CALLER: Well, certain doctors I work with are full-bore behind Obama, you know. I call a lot of them ‘the bow ties,’ because they don’t get out of the lab and they’re churning out their papers.

RUSH: (chuckles)

CALLER: But they don’t work on the front lines like a lot of us who get calls at three or four in the morning.

RUSH: (laughs) The bow ties.

CALLER: Yeah, that’s what I call them.

RUSH: Because they don’t get out of the lab.

CALLER: Yeah.

RUSH: They’re churning out their papers but they don’t work on the front lines.

CALLER: You know, they want us to see a few patients — they have to see a few patients — over time because they have to fulfill their obligation to the medical school. But other times they can’t wait to get back to the lab so they can churn out more documents to get more funding from NIH.

RUSH: I was playing golf yesterday with a guy who was telling me about his family.

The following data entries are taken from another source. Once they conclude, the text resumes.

(* ===== verification/Html.v ===== *)
(** HTML text: template literals, the escaping of untrusted text shared by
    every renderer, and the equivalence "same markup" under which the
    renderers are compared.

    A JavaScript template literal is a list of chunks: [T] is a piece of its
    text and [H] an interpolated value.  In the text of a [T] chunk the
    backquote, which cannot occur in a template literal, stands for the double
    quote. *)

From Stdlib Require Import ZArith Lia Ascii String.
From stdpp Require Import base list strings gmap.
From S2P Require Import Prelude.

(** ** Template literals *)

Inductive chunk := T (s : string) | H (s : string).

Definition unquote (a : ascii) : ascii := if Ascii.eqb a "`" then dquote else a.
Definition q (s : string) : string := smap unquote s.

Definition chunk_text (c : chunk) : string :=
  match c with T s => q s | H s => s end.

Fixpoint tpl (l : list chunk) : string :=
  match l with [] => "" | c :: l' => chunk_text c +:+ tpl l' end.

(** [l.map(f).join("")]. *)
Fixpoint map_join {A} (f : A → string) (l : list A) : string :=
  match l with [] => "" | x :: l' => f x +:+ map_join f l' end.

(** ** The markup of a text

    The characters that can open or close a tag or an attribute value.  Two
    texts with the same markup differ only in character data. *)

Definition is_markup (a : ascii) : bool :=
  Ascii.eqb a "<" || Ascii.eqb a ">" || Ascii.eqb a dquote || Ascii.eqb a "'".

Definition skeleton (s : string) : string := sfilter is_markup s.

Definition same_markup (s t : string) : Prop := skeleton s = skeleton t.
Infix "≈" := same_markup (at level 70) : js_scope.
Open Scope js_scope.

(** A text without markup characters: what an interpolated value must be. *)
Class Inert (s : string) : Prop := inert : skeleton s = "".

(** The contract of an escaping function: what it gives is inert, the reader
    of the page gets the original text back, and escaping distributes over
    concatenation. *)
Fixpoint decode_entities (s : string) : string :=
  match s with
  | String "&" (String "a" (String "m" (String "p" (String ";" r)))) =>
      String "&" (decode_entities r)
  | String "&" (String "l" (String "t" (String ";" r))) =>
      String "<" (decode_entities r)
  | String "&" (String "g" (String "t" (String ";" r))) =>
      String ">" (decode_entities r)
  | String "&" (String "q" (String "u" (String "o" (String "t" (String ";" r))))) =>
      String dquote (decode_entities r)
  | String "&" (String "#" (String "0" (String "3" (String "9" (String ";" r))))) =>
      String "'" (decode_entities r)
  | String a r => String a (decode_entities r)
  | EmptyString => ""
  end.

Class Escaper (esc : string → string) : Prop := {
  esc_inert s : Inert (esc s);
  esc_decode s : decode_entities (esc s) = s;
  esc_app s t : esc (s +:+ t) = esc s +:+ esc t
}.

(** The chain of replacements every copy of [escapeHtml] performs, in its
    order: the ampersand first. *)
Definition escape_chain (s : string) : string :=
  replace_char "'" "&#039;"
    (replace_char dquote "&quot;"
      (replace_char ">" "&gt;"
        (replace_char "<" "&lt;"
          (replace_char "&" "&amp;" s)))).

(** The same function in one pass over the text. *)
Definition escape_one (a : ascii) : string :=
  if Ascii.eqb a "&" then "&amp;"
  else if Ascii.eqb a "<" then "&lt;"
  else if Ascii.eqb a ">" then "&gt;"
  else if Ascii.eqb a dquote then "&quot;"
  else if Ascii.eqb a "'" then "&#039;"
  else String a "".

Fixpoint escape_all (s : string) : string :=
  match s with EmptyString => "" | String a s' => escape_one a +:+ escape_all s' end.

(** ** Lemmas *)

Lemma escape_chain_cons a s :
  escape_chain (String a s) = escape_one a +:+ escape_chain s.
Proof.
  unfold escape_chain, escape_one.
  change (String a s) with (String a "" +:+ s). rewrite !replace_char_app.
  f_equal.
  destruct (Ascii.eqb_spec a "&") as [->|H1]; [done|].
  destruct (Ascii.eqb_spec a "<") as [->|H2]; [done|].
  destruct (Ascii.eqb_spec a ">") as [->|H3]; [done|].
  destruct (Ascii.eqb_spec a dquote) as [->|H4]; [done|].
  destruct (Ascii.eqb_spec a "'") as [->|H5]; [done|].
  apply Ascii.eqb_neq in H1, H2, H3, H4, H5.
  cbn. rewrite H1. cbn. rewrite H2. cbn. rewrite H3. cbn. rewrite H4. cbn.
  by rewrite H5.
Qed.

Lemma escape_chain_all s : escape_chain s = escape_all s.
Proof.
  induction s as [|a s IH]; [done|]. rewrite escape_chain_cons. cbn. by rewrite IH.
Qed.

Lemma skeleton_app s t : skeleton (s +:+ t) = skeleton s +:+ skeleton t.
Proof. apply sfilter_app. Qed.

Lemma escape_one_inert a : skeleton (escape_one a) = "".
Proof.
  unfold escape_one. case_tests; try done.
  unfold skeleton, is_markup. cbn. rewrite E0, E1, E2, E3. done.
Qed.

Lemma escape_one_decode a s :
  decode_entities (escape_one a +:+ s) = String a (decode_entities s).
Proof.
  unfold escape_one.
  destruct (Ascii.eqb_spec a "&") as [->|H1]; [done|].
  destruct (Ascii.eqb_spec a "<") as [->|H2]; [done|].
  destruct (Ascii.eqb_spec a ">") as [->|H3]; [done|].
  destruct (Ascii.eqb_spec a dquote) as [->|H4]; [done|].
  destruct (Ascii.eqb_spec a "'") as [->|H5]; [done|].
  rewrite app_cons_str, app_empty_str.
  destruct a as [[] [] [] [] [] [] [] []]; try done; congruence.
Qed.

#[export] Instance escape_chain_escaper : Escaper escape_chain.
Proof.
  split.
  - intros s. unfold Inert. rewrite escape_chain_all.
    induction s as [|a s IH]; [done|]. cbn.
    by rewrite skeleton_app, escape_one_inert, IH.
  - intros s. rewrite escape_chain_all.
    induction s as [|a s IH]; [done|]. cbn. by rewrite escape_one_decode, IH.
  - intros s t. induction s as [|a s IH]; [done|].
    by rewrite app_cons_str, !escape_chain_cons, IH, app_assoc_str.
Qed.

#[export] Instance same_markup_equiv : Equivalence same_markup.
Proof. split; unfold same_markup; repeat intro; congruence. Qed.

#[export] Instance append_markup :
  Proper (same_markup ==> same_markup ==> same_markup) String.append.
Proof.
  intros s s' Hs t t' Ht. unfold same_markup in *. by rewrite !skeleton_app, Hs, Ht.
Qed.

Lemma inert_markup s t : Inert s → Inert t → s ≈ t.
Proof. unfold Inert, same_markup. congruence. Qed.

#[export] Instance escape_chain_inert s : Inert (escape_chain s).
Proof. apply esc_inert. Qed.

#[global] Typeclasses Opaque String.append string_of_Z escape_chain replace_char tpl
  map_join or_else skeleton ellipsis.

#[export] Instance inert_append s t : Inert s → Inert t → Inert (s +:+ t).
Proof. unfold Inert. intros Hs Ht. by rewrite skeleton_app, Hs, Ht. Qed.

#[export] Instance inert_or_else s d : Inert s → Inert d → Inert (or_else s d).
Proof. unfold or_else. by case_tests. Qed.

(** Numbers are inert. *)
Lemma digit_inert n : 0 <= n < 10 → is_markup (digit n) = false.
Proof. revert n. by apply digit_ind. Qed.

Lemma digits_aux_inert fuel n acc : Inert acc → Inert (digits_aux fuel n acc).
Proof.
  revert n acc. induction fuel as [|f IH]; intros n acc Ha; [done|]. cbn.
  assert (Inert (String (digit (n mod 10)) acc)) as Ha'.
  { unfold Inert, skeleton. cbn. rewrite digit_inert; [done|].
    apply Z.mod_pos_bound. lia. }
  case_tests; auto.
Qed.

#[export] Instance string_of_Z_inert n : Inert (string_of_Z n).
Proof.
  unfold string_of_Z. case_tests; [apply inert_append; [done|]|];
    by apply digits_aux_inert.
Qed.

(** Literals. *)
#[export] Hint Extern 0 (Inert (String _ _)) => vm_compute; reflexivity : typeclass_instances.
#[export] Instance inert_ellipsis : Inert ellipsis.
Proof. done. Qed.
#[export] Instance inert_empty : Inert EmptyString.
Proof. done. Qed.

(** Two template literals with the same text and inert values have the same
    markup: an interpolated value never opens or closes an element. *)
Inductive chunk_markup : chunk → chunk → Prop :=
| chunk_text_same s : chunk_markup (T s) (T s)
| chunk_hole_same s t : s ≈ t → chunk_markup (H s) (H t).

Lemma tpl_markup l l' : Forall2 chunk_markup l l' → tpl l ≈ tpl l'.
Proof.
  induction 1 as [|c c' l l' Hc _ IH]; cbn; [done|]. rewrite IH.
  destruct Hc as [|s t Hst]; cbn; [done|]. by rewrite Hst.
Qed.

Lemma map_join_markup {A} (f g : A → string) l :
  (∀ x, x ∈ l → f x ≈ g x) → map_join f l ≈ map_join g l.
Proof.
  induction l as [|x l IH]; intros Hf; cbn; [done|].
  rewrite (Hf x), IH; [done| |]; set_solver.
Qed.

Lemma map_join_markup2 {A B} (f : A → string) (g : B → string) l l' :
  Forall2 (λ x y, f x ≈ g y) l l' → map_join f l ≈ map_join g l'.
Proof. induction 1 as [|x y l l' Hxy _ IH]; cbn; [done|]. by rewrite Hxy, IH. Qed.

(** Solve goals [tpl l ≈ tpl l'] on literals with the same text. *)
Ltac markup :=
  lazymatch goal with
  | |- same_markup (tpl _) (tpl _) => apply tpl_markup; repeat (constructor; markup)
  | |- chunk_markup (T _) (T _) => constructor
  | |- chunk_markup (H _) (H _) => constructor; markup
  | |- same_markup ?s ?s => reflexivity
  | |- same_markup _ _ => first [assumption | apply inert_markup; apply _ | idtac]
  | |- _ => idtac
  end.
(* ===== verification/JsDate.v ===== *)
(** [Date] on the ISO 8601 instants the programs exchange:
    [new Date(s).getTime()] of [YYYY-MM-DDTHH:mm:ss(.sss)Z] and
    [new Date(ms).toISOString()].  Any other text gives [None], for [NaN]: the
    language leaves its meaning to the implementation. *)

From Stdlib Require Import ZArith Lia Ascii String.
From stdpp Require Import base list strings gmap.
From S2P Require Import Prelude.

(** Days since 1970-01-01 of a proleptic Gregorian date, and back. *)
Definition days_of_civil (y m d : Z) : Z :=
  let y' := if m <=? 2 then y - 1 else y in
  let era := y' / 400 in
  let yoe := y' - era * 400 in
  let mp := (m + 9) mod 12 in
  let doy := (153 * mp + 2) / 5 + d - 1 in
  let doe := yoe * 365 + yoe / 4 - yoe / 100 + doy in
  era * 146097 + doe - 719468.

Definition civil_of_days (n : Z) : Z * Z * Z :=
  let z := n + 719468 in
  let era := z / 146097 in
  let doe := z - era * 146097 in
  let yoe := (doe - doe / 1460 + doe / 36524 - doe / 146096) / 365 in
  let doy := doe - (365 * yoe + yoe / 4 - yoe / 100) in
  let mp := (5 * doy + 2) / 153 in
  let d := doy - (153 * mp + 2) / 5 + 1 in
  let m := if mp <? 10 then mp + 3 else mp - 9 in
  let y := yoe + era * 400 in
  (if m <=? 2 then y + 1 else y, m, d).

Definition days_in_month (y m : Z) : Z :=
  if m =? 2 then
    if (y mod 4 =? 0) && (negb (y mod 100 =? 0) || (y mod 400 =? 0)) then 29 else 28
  else if (m =? 4) || (m =? 6) || (m =? 9) || (m =? 11) then 30 else 31.

Definition msPerDay : Z := 86400000.

(** The first [n] characters as a decimal number, and the rest. *)
Fixpoint digits_n (n : nat) (acc : Z) (s : string) : option (Z * string) :=
  match n with
  | O => Some (acc, s)
  | S n' =>
      match s with
      | String a s' => if is_digit a then digits_n n' (10 * acc + (code a - 48)) s' else None
      | EmptyString => None
      end
  end.

Definition expect (c : ascii) (s : string) : option string :=
  match s with String a s' => if Ascii.eqb a c then Some s' else None | _ => None end.

(** [new Date(s).getTime()]. *)
Definition date_ms (s : string) : option Z :=
  match digits_n 4 0 s with None => None | Some (y, s) =>
  match expect "-" s with None => None | Some s =>
  match digits_n 2 0 s with None => None | Some (m, s) =>
  match expect "-" s with None => None | Some s =>
  match digits_n 2 0 s with None => None | Some (d, s) =>
  match expect "T" s with None => None | Some s =>
  match digits_n 2 0 s with None => None | Some (h, s) =>
  match expect ":" s with None => None | Some s =>
  match digits_n 2 0 s with None => None | Some (mi, s) =>
  match expect ":" s with None => None | Some s =>
  match digits_n 2 0 s with None => None | Some (sec, s) =>
    let frac :=
      match s with
      | String "." s' => digits_n 3 0 s'
      | _ => Some (0, s)
      end in
    match frac with
    | Some (ms, String "Z" "") =>
        if (1 <=? m) && (m <=? 12) && (1 <=? d) && (d <=? days_in_month y m) &&
           (h <=? 23) && (mi <=? 59) && (sec <=? 59)
        then Some (days_of_civil y m d * msPerDay + h * 3600000 + mi * 60000 + sec * 1000 + ms)
        else None
    | _ => None
    end
  end end end end end end end end end end end.

Definition pad (n : nat) (z : Z) : string :=
  let s := string_of_Z z in
  Nat.iter (n - String.length s) (String "0") s.

(** [new Date(ms).toISOString()], for the years 0 to 9999. *)
Definition to_iso (ms : Z) : string :=
  let days := ms / msPerDay in
  let t := ms mod msPerDay in
  let '(y, m, d) := civil_of_days days in
  pad 4 y +:+ "-" +:+ pad 2 m +:+ "-" +:+ pad 2 d +:+ "T" +:+
  pad 2 (t / 3600000) +:+ ":" +:+ pad 2 (t / 60000 mod 60) +:+ ":" +:+
  pad 2 (t / 1000 mod 60) +:+ "." +:+ pad 3 (t mod 1000) +:+ "Z".

(** An ISO instant of the epoch survives the round trip. *)
Example to_iso_example : to_iso 1789754401242 = "2026-09-18T18:00:01.242Z".
Proof. vm_compute. reflexivity. Qed.

Example date_ms_example : date_ms "2026-09-18T18:00:01.242Z" = Some 1789754401242.
Proof. vm_compute. reflexivity. Qed.
(* ===== verification/WorkflowDag.v ===== *)
(** The step diagram of a workflow family: the geometry and the SVG text of
    console/src/lib/components/WorkflowDAG.js.

    Module [Layout] computes where every node, card and edge goes, in the order
    of the source; module [Svg] writes the text.  Coordinates are integers: the
    halves the source computes (half a node, the middle of an edge) are halves
    of even numbers. *)

From Stdlib Require Import ZArith Lia Ascii String.
From stdpp Require Import base list strings gmap.
From S2P Require Import Prelude Json JsDate JsNumber Html.

Module Layout.

Definition nodeWidth : Z := 180.
Definition nodeHeight : Z := 62.
Definition gapX : Z := 30.

(** A step drawn at the top left corner [(n_x, n_y)]. *)
Record node := Node { n_step : jval; n_x : Z; n_y : Z }.

(** A sequential edge: from [(e_x1, e_y)] to [(e_x2, e_y)] bending at [e_mid]. *)
Record edge := Edge { e_x1 : Z; e_mid : Z; e_x2 : Z; e_y : Z }.

(** The connection from a parent step to the card of a child workflow. *)
Record family_edge := FamilyEdge {
  f_fromX : Z; f_fromY : Z; f_toX : Z; f_toY : Z; f_midY : Z }.

(** A placed child workflow card with its steps. *)
Record card := Card {
  c_child : jval; c_wf : jval; c_steps : list jval; c_title : string;
  c_x : Z; c_y : Z; c_w : Z; c_h : Z;
  c_nodes : list node; c_edges : list edge; c_family : option family_edge }.

Record layout := MkLayout {
  l_rootWf : jval; l_nodes : list node; l_edges : list edge;
  l_rootCard : option (Z * Z); (* width and height *)
  l_cards : list card; l_width : Z; l_height : Z }.

Definition as_array (v : jval) : option (list jval) :=
  match v with JArr l => Some l | _ => None end.

(** The comparator [(a.stepId || 0) - (b.stepId || 0)]; [NaN] counts as 0. *)
Definition step_order (a b : jval) : Z :=
  match js_number (jor (field a "stepId") (JNum 0)),
        js_number (jor (field b "stepId") (JNum 0)) with
  | Some x, Some y => x - y
  | _, _ => 0
  end.

Definition default_workflow : jval :=
  JObj [("workflowName", JStr "Workflow"); ("workflowId", JStr ""); ("status", JStr "UNKNOWN")].

(** Both accepted inputs: an array of steps, or [{root, steps, children}]. *)
Definition read_input (input : jval) : jval * list jval * list jval :=
  match input with
  | JArr l => (default_workflow, l, [])
  | JObj _ =>
      let root := field input "root" in
      let '(rootWf, rootSteps) :=
        if truthy root then
          (jor (field root "workflow") default_workflow,
           default [] (as_array (field root "steps")))
        else (default_workflow, default [] (as_array (field input "steps"))) in
      (rootWf, rootSteps, default [] (as_array (field input "children")))
  | _ => (default_workflow, [], [])
  end.
(* ===== verification/BridgePaths.v ===== *)
(** The paths of the control plane's resources: how they are built from encoded
    components, and that the path patterns read the components back. *)

From Stdlib Require Import ZArith Lia Ascii String.
From stdpp Require Import base list strings gmap.
From S2P Require Import Prelude Uri BridgeState.

(** The path of a resource below an organization, as the page builds it: fixed
    words and encoded components between slashes. *)
Definition org_path (org : string) (l : list string) : string :=
  join "/" (["" ; "v2"; "orgs"; org] ++ l).

Lemma segments_join l : l ≠ [] → Forall (λ x, no_slash x = true) l → segments (join "/" l) = l.
Proof.
  intros Hl H. induction H as [|x l Hx H IH]; [done|].
  destruct l as [|y l]; [by apply split_char_none|].
  change (join "/" (x :: y :: l)) with (x +:+ String "/" (join "/" (y :: l))).
  unfold segments. rewrite split_char_app by done. f_equal. by apply IH.
Qed.

Lemma org_match_path org p l :
  org ≠ "" → no_slash org = true → Forall (λ x, no_slash x = true) l →
  org_match p (org_path org l) = pmatch p l.
Proof.
  intros Ho Hn Hl. unfold org_match, org_path. rewrite segments_join; [|done|].
  - cbn. by destruct (String.eqb_spec org "").
  - by repeat constructor.
Qed.

Lemma eqb_encode a : a ≠ "" → String.eqb (encodeURIComponent a) "" = false.
Proof. intros Ha. apply String.eqb_neq. by intros ?%encode_empty. Qed.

I knew him just from previous golf tournaments. He’s not a close friend, but he told me he was very proud of his daughter who was going to go to medical school. She wants to become a golf surgeon and because it was golf, I did not say, ‘Are you sure she wants to do that given what’s coming to health care?’ but what would you tell somebody who wanted to be a heart surgeon?

CALLER: Well, I have two kids and they’re grown up and they’re in their twenties and graduated and my wife and I never encouraged them to be doctors but we never discouraged them, either. We let them see what the real world is and they listened to us a dinner, our complaints but also our sense of satisfaction of doing the right thing for people. I mean it.

RUSH: You do your best.

CALLER: Yes.

RUSH: — and you work around the obstacles that people put in front of you. Richard, great call. Thank you so much.